Doing Homework With Your Child
You didn’t hire your child’s therapist to do homework with your child, however, sometimes they will. If a child struggles with emotional regulation and behaviors during homework, it can help for the therapist to have them do some homework during the session, not to act as a tutor, but to address the emotions and behaviors homework triggers.
Reward Time and Breaks
During your child’s therapy session, they work very hard and your child’s therapist builds in breaks and/or reward time to reduce the stress of the session and to reward your child for their hard work. Working for a reward is one of the best ways your child’s therapist has of getting your child’s cooperation. We all are more motivated to work hard if we have an incentive.
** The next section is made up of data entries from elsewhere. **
(** When the loop of [search_tools] appends a tool. *)
Lemma search_keeps_spec (q wanted_category wanted_tag : option string)
    (md : ToolMetadata) :
  Routes.search_keeps q wanted_category wanted_tag md = true
  ↔ (truthy_str wanted_category = true →
     wanted_category = Some (category md))
    ∧ (truthy_str wanted_tag = true →
       ∃ tag, wanted_tag = Some tag ∧ tag ∈ tags md)
    ∧ (truthy_str q = true →
       ∃ keyword, q = Some keyword
         ∧ py_contains (py_lower keyword)
             (py_lower (tool_name md ++ " " ++ tool_description md))
           = true).
Proof.
  unfold Routes.search_keeps.
  destruct wanted_category as [wc|], wanted_tag as [wt|], q as [k|];
    repeat match goal with
           | |- context [truthy_str (Some ?x)] =>
               destruct (truthy_str (Some x)) eqn:?
           end;
    simpl; repeat case_bool_decide; simpl;
    naive_solver.
Qed.

(** X23.  [search_tools] never fails and only narrows.  Its hits are taken
    from the registered tools in enumeration order and [count] is their
    number; a filter that is absent or the empty string is ignored, so a
    search without filters returns every tool; every hit has the wanted
    category and the wanted tag; and dropping the keyword, the category or
    the tag from a search never loses a hit. *)
Theorem search_tools_narrows r (q wanted_category wanted_tag : option string) :
  ∃ body, Routes.search_tools r q wanted_category wanted_tag = Response body
    ∧ Routes.hit_count body = length (Routes.hits body)
    ∧ Routes.hits body
      `sublist_of` (Routes.hit_of <$> Ordered.get_tools_metadata r)
    ∧ (truthy_str q = false → truthy_str wanted_category = false →
       truthy_str wanted_tag = false →
       Routes.hits body = Routes.hit_of <$> Ordered.get_tools_metadata r)
    ∧ (∀ hit, hit ∈ Routes.hits body →
         (truthy_str wanted_category = true →
          wanted_category = Some (Routes.hit_category hit))
         ∧ (truthy_str wanted_tag = true →
            ∃ tag, wanted_tag = Some tag ∧ tag ∈ Routes.hit_tags hit))
    ∧ ∀ wider,
        (Routes.search_tools r None wanted_category wanted_tag
         = Response wider
         ∨ Routes.search_tools r q None wanted_tag = Response wider
         ∨ Routes.search_tools r q wanted_category None = Response wider) →
        Routes.hits body `sublist_of` Routes.hits wider.
Proof.
  eexists. split; [reflexivity|]. cbn [Routes.hits Routes.hit_count].
  split; [done|]. split; [apply fmap_sublist, sublist_filter|].
  split; [|split].
  - intros Hq Hc Ht. f_equal. apply filter_all. intros md _.
    apply search_keeps_spec. rewrite Hq, Hc, Ht. done.
  - intros hit (md & -> & [Hkeep _]%list_elem_of_filter)%list_elem_of_fmap.
    apply search_keeps_spec in Hkeep as (Hc & Ht & _). done.
  - intros wider Hwider. unfold Routes.search_tools in Hwider.
    destruct Hwider as [[= <-]|[[= <-]|[= <-]]];
      cbn [Routes.hits]; apply fmap_sublist, filter_sublist_impl;
      intros md (Hc & Ht & Hq)%search_keeps_spec;
      apply search_keeps_spec; repeat split; done.
Qed.
Lemma wrap_each_bound {A} (wrap : MCPTool W → outcome A) r
    (bound : pydict (MCPTool W)) (acc : list A) :
  (∀ k tool, (k, tool) ∈ bound → Ordered.get_tool r k = Some tool) →
  Service.wrap_each wrap r (pydict_keys bound) acc
  = match comprehension wrap (pydict_values bound) with
    | Ret wrapped => Ret (acc ++ wrapped)%list
    | Raise e => Raise e
    end.
Proof.
  revert acc. unfold pydict_keys, pydict_values.
  induction bound as [|[k t] bound IH]; intros acc Hget.
  - simpl. by rewrite app_nil_r.
  - rewrite !fmap_cons. cbn [Service.wrap_each comprehension fst snd].
    rewrite (Hget k t) by left. destruct (wrap t) as [x|e]; [|done].
    rewrite IH by (intros k' t' Hin; apply Hget; by right).
    destruct (comprehension wrap bound.*2); [|done].
    f_equal. by rewrite <- app_assoc.
Qed.

Lemma comprehension_length {A B} (f : A → outcome B) (l : list A)
    (out : list B) :
  comprehension f l = Ret out → length out = length l.
Proof.
  revert out. induction l as [|x l IH]; intros out; simpl.
  - by intros [= <-].
  - destruct (f x); [|done]. destruct (comprehension f l); [|done].
    intros [= <-]. simpl. f_equal. by apply IH.
Qed.

(** X25.  [_create_langchain_tools] hands every registered tool to the
    wrapper exactly once, in the order of [list_all_tools], and the tool it
    hands over for a name is the one [get_tool] returns for it: the lookup
    in the loop never misses.  When the wrapper raises for none of them the
    result has one wrapper per registered name. *)
Theorem every_registered_tool_is_wrapped {A}
    (wrap : MCPTool W → outcome A) tools :
  let r := Ordered.register_all tools Ordered.new_registry in
  Service._create_langchain_tools wrap r
  = comprehension wrap (pydict_values (Ordered._tools r))
  ∧ (λ tool, tool_name (metadata tool)) <$> pydict_values (Ordered._tools r)
    = Ordered.list_all_tools r
  ∧ (∀ tool, tool ∈ pydict_values (Ordered._tools r) →
       Ordered.get_tool r (tool_name (metadata tool)) = Some tool)
  ∧ ∀ wrapped, Service._create_langchain_tools wrap r = Ret wrapped →
      length wrapped = length (Ordered.list_all_tools r).
Proof.
  intros r.
  destruct (well_keyed_register_all tools _ well_keyed_new)
    as (Hkeys & _ & Hown). fold r in Hkeys, Hown.
  assert (∀ k tool, (k, tool) ∈ Ordered._tools r →
            Ordered.get_tool r k = Some tool) as Hget.
  { intros k tool Hin. unfold Ordered.get_tool.
    rewrite pydict_get_to_map. by apply elem_of_list_to_map_1. }
  assert (Service._create_langchain_tools wrap r
          = comprehension wrap (pydict_values (Ordered._tools r))) as Hall.
  { unfold Service._create_langchain_tools, Ordered.list_all_tools.
    rewrite (wrap_each_bound wrap r _ [] Hget).
    by destruct (comprehension wrap (pydict_values (Ordered._tools r))). }
  split; [done|]. split; [by apply names_of_values|]. split.
  - intros tool ([k t] & -> & Hin)%list_elem_of_fmap. simpl.
    rewrite (Hown k t Hin). by apply Hget.
  - intros wrapped Hw. rewrite Hall in Hw.
    apply comprehension_length in Hw. rewrite Hw.
    unfold pydict_values, Ordered.list_all_tools, pydict_keys.
    by rewrite !length_fmap.
Qed.
End RouteFacts.
(** The user picks the four photos again. *)
Definition pick_again (c : Closure) : Closure :=
  apply c (SetUploadedImages (addImages (uploadedImages c) four_photos)).


End Scenario.

(* ================================================================== *)
(** * More scenarios *)

Module Scenario2.
Import Api ScanTab Scenario.

(** The build has no key for the model. *)
Definition world_without_key (net : Request -> FetchOutcome) : World :=
  {| JSON_parse := JSON.parse;
     Date_parse := read_date;
     Number_toString := fun n => of_Z (mant n) ++ "e" ++ of_Z (exp10 n);
     TypeError_message := fun k => "Cannot read properties of null (reading '" ++ k ++ "')";
     GEMINI_API_KEY := "";
     S3_BUCKET_NAME := "bucket";
     S3_REGION := "eu-west-1";
     S3_ACCESS_KEY_ID := "id";
     S3_SECRET_ACCESS_KEY := "secret";
     S3_PUBLIC_URL := "";
     fetch := net;
     s3_send := fun _ _ => S3Sent;
     uuidv4 := "3f2c";
     now := days 8;
     LocalTZA := fun _ _ => 0 |}.

(** The local catalog is out of order. *)
Definition net_scans_broken (req : Request) : FetchOutcome :=
  match req with
  | POST_api_scans _ _ => reply 500 (JObj [("message", JStr "Internal Server Error")])
  | _ => reply 200 (JObj [])
  end.

(** The local catalog answers the scan with a success whose body is
    [null]. *)
Definition net_scan_null (req : Request) : FetchOutcome :=
  match req with
  | POST_api_scans _ _ => reply 200 JNull
  | _ => reply 200 (JObj [])
  end.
Sometimes your child’s therapist may let your child play with a ball or a fidget while talking or doing work as that can help your child with focus and they will become more forthcoming. Reward time and breaks are evidence-based strategies and contribute not only to the success of your child’s session with their therapist but also lay the foundations for behavioral interventions at home and in the school settings.
Final Words
Hopefully this peek behind the curtain has helped you to better understand the therapeutic processes that your child’s therapist uses to assist your child to reach their goals.
Whether your child is like the Scarecrow who does not believe he has a brain and wants to be smart, the Lion who is afraid of everything and wants to be courageous, or the Tin Man who doubts he has a heart and wants to feel love, your child’s therapist is not the Wizard of Oz.
The Wicked Witch behaviors and emotions your child is struggling with are overwhelming and scary and you want to find someone to help them. When your child’s therapist is their Glinda, heling them to navigate the yellow brick road, teaching them to believe in themselves and their abilities, and helping them discover coping skills and strategies they will achieve their goals.
Don’t be afraid to talk to your child’s therapist, to ask why they are using a different strategy, to work with them to learn the strategies which work best for your child. Assisting a child to overcome their behavioral and emotional struggles takes a team working together.
Communication and a willingness to travel the yellow brick road with your child and their therapist will ensure that your scarecrow, lion, tin man, or Dorothy will find their way to the rainbow!